Samosir — Skandal korupsi bantuan bencana kembali mencoreng wajah birokrasi daerah. Kepala Dinas Sosial dan Pemerintahan Masyarakat Desa (PMD) Kabupaten Samosir berinisial FAK resmi ditetapkan sebagai tersangka atas dugaan korupsi bantuan korban banjir bandang senilai Rp 1,5 miliar.

Kejaksaan Negeri (Kejari) Samosir mengungkap, bantuan yang bersumber dari Kementerian Sosial RI itu sejatinya diperuntukkan bagi 303 kepala keluarga terdampak banjir bandang di Desa Sihotang, Kecamatan Harian. Namun dalam praktiknya, bantuan tersebut diduga kuat dimanipulasi demi keuntungan pribadi.

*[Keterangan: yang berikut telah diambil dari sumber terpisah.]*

(** A stored key is removed. *)
Lemma remove_record_spec r k1 k k2 :
  recs_wf r -> contents (record_keys r) = k1 ++ k :: k2 ->
  exists r', dx_snapshot_remove_event_record alloc zero_event event_id (length k1) r = Ok tt r' /\
    recs_wf r' /\ records_map r' = delete k (records_map r).
Proof using Halloc Hstorable.
  intros Hr Hk. pose proof Hr as (Hr1 & Hr2 & Hr3 & Hek & Heb & Hs & Hb).
  destruct (entries_split r k1 k k2 Hr Hk) as (e1 & e & e2 & Ee & Hlen & Hent).
  pose proof (length_contents _ Hr1) as Hl1. pose proof (length_contents _ Hr3) as Hl3.
  rewrite Ee, length_app in Hl1. simpl in Hl1.
  destruct (delete_record_specs r (length k1) Hr ltac:(lia))
    as (a1 & a2 & a3 & -> & W1 & W2 & W3 & C1 & C2 & C3).
  rewrite Ee, <- Hlen, take_app_length, drop_app, drop_ge in C1 by lia.
  replace (S (length e1) - length e1)%nat with 1%nat in C1 by lia. cbn [drop app] in C1. rewrite drop_0 in C1.
  rewrite Hk, take_app_length, drop_app, drop_ge in C2 by lia.
  replace (S (length k1) - length k1)%nat with 1%nat in C2 by lia. cbn [drop app] in C2. rewrite drop_0 in C2.
  pose proof (length_contents _ Hr2) as Hl2. rewrite Hk, length_app in Hl2. simpl in Hl2.
  eexists; split; [reflexivity|]. split.
  - apply recs_wf_intro; cbn [records record_keys record_buffers]; try done.
    + rewrite C1, C2, !length_app. lia.
    + rewrite C1, C3, !length_app, length_take, length_drop. lia.
    + rewrite C2. rewrite Hk in Hs. by eapply sorted_by_delete_middle.
    + rewrite C3. apply Forall_app. split; [by apply Forall_take|by apply Forall_drop].
  - pose proof (recs_nodup r Hr) as Hnd. rewrite Hent in Hnd. unfold records_map. rewrite Hent.
    unfold entries; cbn [records record_keys]. rewrite C1, C2, zip_with_app by done.
    destruct (list_to_map_middle _ _ _ _ Hnd) as [-> Hnone]. by rewrite delete_insert_eq, delete_id.
Qed.

(** ** Updates and removals *)

Lemma update_event_records_spec r t data :
  recs_wf r -> event_of event_id data = true ->
  exists r', dx_snapshot_update_event_records alloc zero_event event_id rid t data r = Ok tt r' /\
    recs_wf r' /\ records_map r' = <[RecordKey t (event_index data) := data]> (records_map r).
Proof using Halloc Hstorable.
  intros Hr He. unfold dx_snapshot_update_event_records, checked_call.
  destruct (search_key_spec r t data Hr He) as (f & i & k1 & k2 & -> & Hi & _ & Hk). subst i.
  destruct f.
  - by apply (replace_record_spec r data k1 _ k2).
  - destruct Hk as [Hk Hs].
    destruct (add_event_record_spec r t data k1 k2 Hr He Hk Hs) as (r' & E & Hr' & Hm & _).
    by exists r'.
Qed.

Lemma remove_event_records_spec r t data :
  recs_wf r -> event_of event_id data = true ->
  exists r', dx_snapshot_remove_event_records alloc zero_event event_id rid t data r = Ok tt r' /\
    recs_wf r' /\ records_map r' = delete (RecordKey t (event_index data)) (records_map r).
Proof using Halloc Hstorable.
  intros Hr He. unfold dx_snapshot_remove_event_records, checked_call.
  destruct (search_key_spec r t data Hr He) as (f & i & k1 & k2 & -> & Hi & _ & Hk). subst i.
  destruct f.
  - by apply (remove_record_spec r k1 _ k2).
  - destruct Hk as [Hk Hs]. exists r. split; [done|]. split; [done|].
    rewrite delete_id; [done|]. unfold records_map. apply not_elem_of_list_to_map_1.
    pose proof Hr as (Hr1 & Hr2 & _ & Hek & _).
    unfold entries. rewrite fst_zip by (rewrite !length_contents by done; lia).
    rewrite Hk. apply (sorted_nodup dx_snapshot_records_comparator2), NoDup_app in Hs as (_ & Hd & Hnd).
    apply NoDup_cons in Hnd as [Hnd _]. rewrite elem_of_app. intros [H|H]; [|done].
    apply (Hd _ H). by left.
Qed.
End records_spec.

(** ** The abstract snapshot

    The specification of the event handler: a state machine over the status,
    whether the snapshot has been published, the map of the snapshot and the
    map of the current transaction.  An event that ends a transaction also
    says what the listeners are told. *)

Abbreviation key_map := (gmap dx_snapshot_record_key_t dxf_event_data_t).

Record view : Type := View {
  v_status : dx_snapshot_status_t;
  v_published : bool;
  v_map : key_map;
  v_tx : key_map;
}.

Definition ends_snapshot (flags : Z) : bool :=
  IS_FLAG_SET flags dxf_ef_snapshot_end || IS_FLAG_SET flags dxf_ef_snapshot_snip.

(** One event with the given flags and key, a removal when [rm]; [inc] says
    whether transactions are recorded.  The second result is [Some] of the
    [new_snapshot] argument and the transaction when the listeners are called. *)
Definition spec_handle (inc : bool) (flags : Z) (key : dx_snapshot_record_key_t)
  (data : dxf_event_data_t) (rm : bool) (v : view) : view * option (bool * key_map) :=
  if bool_decide (v_status v = dx_status_unknown) then (v, None)
  else
    let m := if rm then delete key (v_map v) else <[key := data]> (v_map v) in
    let tx := if inc && v_published v then <[key := data]> (v_tx v) else v_tx v in
    let st := next_status (ends_snapshot flags) (IS_FLAG_SET flags dxf_ef_tx_pending) (v_status v) in
    if bool_decide (st = dx_status_full)
    then (View st true m ∅, Some (negb (v_published v), tx))
    else (View st (v_published v) m tx, None).

(** The whole event: one that begins a snapshot first drops the old one. *)
Definition spec_step (inc : bool) (flags : Z) (key : dx_snapshot_record_key_t)
  (data : dxf_event_data_t) (rm : bool) (v : view) : view * option (bool * key_map) :=
  spec_handle inc flags key data rm
    (if IS_FLAG_SET flags dxf_ef_snapshot_begin then View dx_status_begin false ∅ ∅ else v).

Definition view_of (s : dx_snapshot_data_t) : view :=
  View (sd_status s) (full_snapshot_published s) (records_map (snapshot_records s))
    (records_map (last_tx_records s)).

(** [l] lists the events of [m] in the order of their keys. *)
Definition lists (m : key_map) (l : list dxf_event_data_t) : Prop :=
  exists ks, sorted_by dx_snapshot_records_comparator2 ks /\ length ks = length l /\
    list_to_map (zip ks l) = m.

(** What a listener is told of a snapshot [full] and a transaction [tx]. *)
Definition told (s : dx_snapshot_data_t) (full tx : list dxf_event_data_t) (new_snapshot : bool)
  (l : dx_snapshot_listener_context_t) : callback :=
  Callback (listener_function l) (listener_user_data l) (sd_event_type s) (sd_symbol s)
    (if incremental l && negb new_snapshot && full_snapshot_seen l then tx else full)
    (if incremental l then Some (new_snapshot || negb (full_snapshot_seen l)) else None).

(** A listener after a call. *)
Definition seen (new_snapshot : bool) (l : dx_snapshot_listener_context_t)
  : dx_snapshot_listener_context_t :=
  ListenerContext (incremental l) (incremental l || full_snapshot_seen l) (listener_function l)
    (listener_user_data l).

Definition snap_wf (s : dx_snapshot_data_t) : Prop :=
  recs_wf (snapshot_records s) /\ recs_wf (last_tx_records s) /\ array_wf (sd_listeners s) /\
  storable (sd_event_id s) = true.

Lemma call_listener_told s new l :
  call_listener s new l = (seen new l, told s (full_data s) (tx_data s) new l) \/
  incremental l = false /\ call_listener s new l = (l, told s (full_data s) (tx_data s) new l).
Proof.
  destruct l as [[] [] f u]; unfold call_listener, seen, told; destruct new; simpl; auto.
Qed.

Lemma recs_lists r : recs_wf r -> lists (records_map r) (contents (records r)).
Proof.
  intros (H1 & H2 & _ & Hk & _ & Hs & _). exists (contents (record_keys r)).
  split_and!; [done| |done]. rewrite !length_contents by done. done.
Qed.

(** The context a listener has after a call, told or not. *)
Definition after_call (s : dx_snapshot_data_t) (new : bool) (l : dx_snapshot_listener_context_t) :=
  (call_listener s new l).1.

Lemma call_loop_spec s new fuel i calls :
  array_wf (sd_listeners s) -> (arr_size (sd_listeners s) <= i + fuel)%nat ->
  exists a, call_loop fuel i new calls s =
      Ok (calls ++ map (told s (full_data s) (tx_data s) new) (drop i (contents (sd_listeners s))))
        (set_listeners a s) /\
    array_wf a /\ contents a = take i (contents (sd_listeners s)) ++
      map (after_call s new) (drop i (contents (sd_listeners s))).
Proof.
  revert s i calls. induction fuel as [|fuel IH]; intros s i calls Hwf Hf; cbn [call_loop].
  { exists (sd_listeners s). rewrite drop_ge, take_ge, !app_nil_r by (rewrite length_contents by done; lia).
    split; [by destruct s|done]. }
  unfold checked_call at 1, get. destruct (Nat.ltb_spec i (arr_size (sd_listeners s))) as [Hi|Hi].
  2:{ exists (sd_listeners s). rewrite drop_ge, take_ge, !app_nil_r by (rewrite length_contents by done; lia).
      split; [by destruct s|done]. }
  pose proof Hwf as [Hsz Hlen].
  destruct (lookup_lt_is_Some_2 (arr_elements (sd_listeners s)) i ltac:(lia)) as [l Hl].
  rewrite Hl. unfold checked_call at 1. cbn [of_option ret].
  assert (contents (sd_listeners s) !! i = Some l) as Hc
    by (unfold contents; by rewrite lookup_take_lt by lia).
  destruct (call_listener s new l) as [l' call] eqn:Ecall.
  assert (call = told s (full_data s) (tx_data s) new l) as ->.
  { destruct (call_listener_told s new l) as [H|[_ H]]; congruence. }
  unfold checked_call at 1. rewrite write_at_in by lia. cbn [of_option ret].
  unfold checked_call at 1, put. cbv iota.
  set (a1 := DxArray _ _ _). set (s1 := set_listeners a1 s).
  assert (array_wf a1) as Hwf1 by (split; cbn; rewrite ?length_insert; done).
  assert (contents a1 = <[i := l']> (contents (sd_listeners s))) as Hc1
    by (unfold a1, contents; cbn; by rewrite take_insert_lt by lia).
  destruct (IH s1 (S i) (calls ++ [told s (full_data s) (tx_data s) new l]) Hwf1) as (a & E & Hwfa & Ha);
    [cbn; lia|].
  exists a. cbn [sd_listeners s1 set_listeners] in Ha, E. split; [|split; [done|]].
  - rewrite E. rewrite (drop_S _ l i Hc), Hc1, drop_insert_lt, <- app_assoc by lia. done.
  - rewrite Ha, Hc1, (drop_S _ l i Hc), drop_insert_lt by lia. cbn [map].
    rewrite (take_S_r _ _ l'), take_insert_ge, <- app_assoc
      by (try apply list_lookup_insert_eq; try apply lookup_lt_is_Some_1; eauto).
    cbn [app]. unfold after_call at 2. by rewrite Ecall.
Qed.

Section listener_spec.
Context (alloc : nat -> bool) (zero_event : dxf_event_data_t).
Context (Halloc : forall n, alloc n = true).

(** Whether an event removes its key. *)
Definition event_removes (event_id : dx_event_id_t) (flags : Z) (data : dxf_event_data_t) : bool :=
  IS_FLAG_SET flags dxf_ef_remove_event ||
  match event_id, data with
  | dx_eid_order, ev_order o => double_eqb (order_size o) double_zero
  | _, _ => false
  end.

Definition event_key (s : dx_snapshot_data_t) (p : dxf_event_params_t) (data : dxf_event_data_t) :=
  RecordKey (params_time_int_field p) (event_index (sd_event_id s) (sd_record_info_id s) data).

Lemma removes_spec {S} eid flags data (st : S) :
  event_of eid data = true ->
  (if IS_FLAG_SET flags dxf_ef_remove_event then ret true
   else of_option (dx_is_zero_event eid data)) st = Ok (event_removes eid flags data) st.
Proof using Type.
  clear Halloc alloc zero_event. intros He. unfold event_removes, dx_is_zero_event.
  destruct (IS_FLAG_SET flags dxf_ef_remove_event); [done|].
  destruct eid, data; try discriminate He; reflexivity.
Qed.

(** The end of the handler: the new status, and the calls when it is [full]. *)
Definition finish (flags : Z) : M dx_snapshot_data_t (list callback) :=
  s <-- get;;
  put (set_status (next_status (ends_snapshot flags) (IS_FLAG_SET flags dxf_ef_tx_pending)
                     (sd_status s)) s);;;
  s <-- get;;
  if bool_decide (sd_status s = dx_status_full) then
    calls <-- dx_snapshot_call_listeners (negb (full_snapshot_published s));;
    s <-- get;;
    put (set_published true s);;;
    on_last_tx_records (fun _ => dx_snapshot_clear_records_array);;;
    ret calls
  else ret [].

“Berdasarkan hasil penyidikan dan perhitungan, ditemukan kerugian keuangan negara sebesar Rp 516 juta,” ujar Kasi Intel Kejari Samosir, Richard Simaremare, Senin (22/12/2025).

Modus yang digunakan tersangka dinilai sistematis. FAK diduga mengubah mekanisme bantuan yang semula direncanakan dalam bentuk bantuan tunai (cash transfer) menjadi bantuan barang. Lebih jauh, tersangka menunjuk langsung BUMDes MA Marsada Tahi sebagai penyedia tanpa persetujuan Kementerian Sosial.

Tak berhenti di situ, FAK juga diduga meminta “jatah” sebesar 15 persen dari nilai bantuan kepada pihak BUMDes untuk kepentingan pribadi dan pihak lain.

“Ada penyalahgunaan kewenangan dan pemotongan dana bantuan yang seharusnya diterima penuh oleh korban bencana,” tegas Richard.

Atas perbuatannya, tersangka kini ditahan di Lapas Kelas III Pangururan selama 20 hari ke depan setelah dinyatakan sehat oleh tim medis.

Kejari Samosir menegaskan penyidikan belum berhenti. Aparat penegak hukum akan terus mengembangkan kasus ini untuk membongkar kemungkinan keterlibatan pihak lain.

Kasus ini kembali menampar rasa keadilan publik, ketika bantuan kemanusiaan yang seharusnya menyelamatkan korban bencana justru dijadikan ladang bancakan oleh pejabat.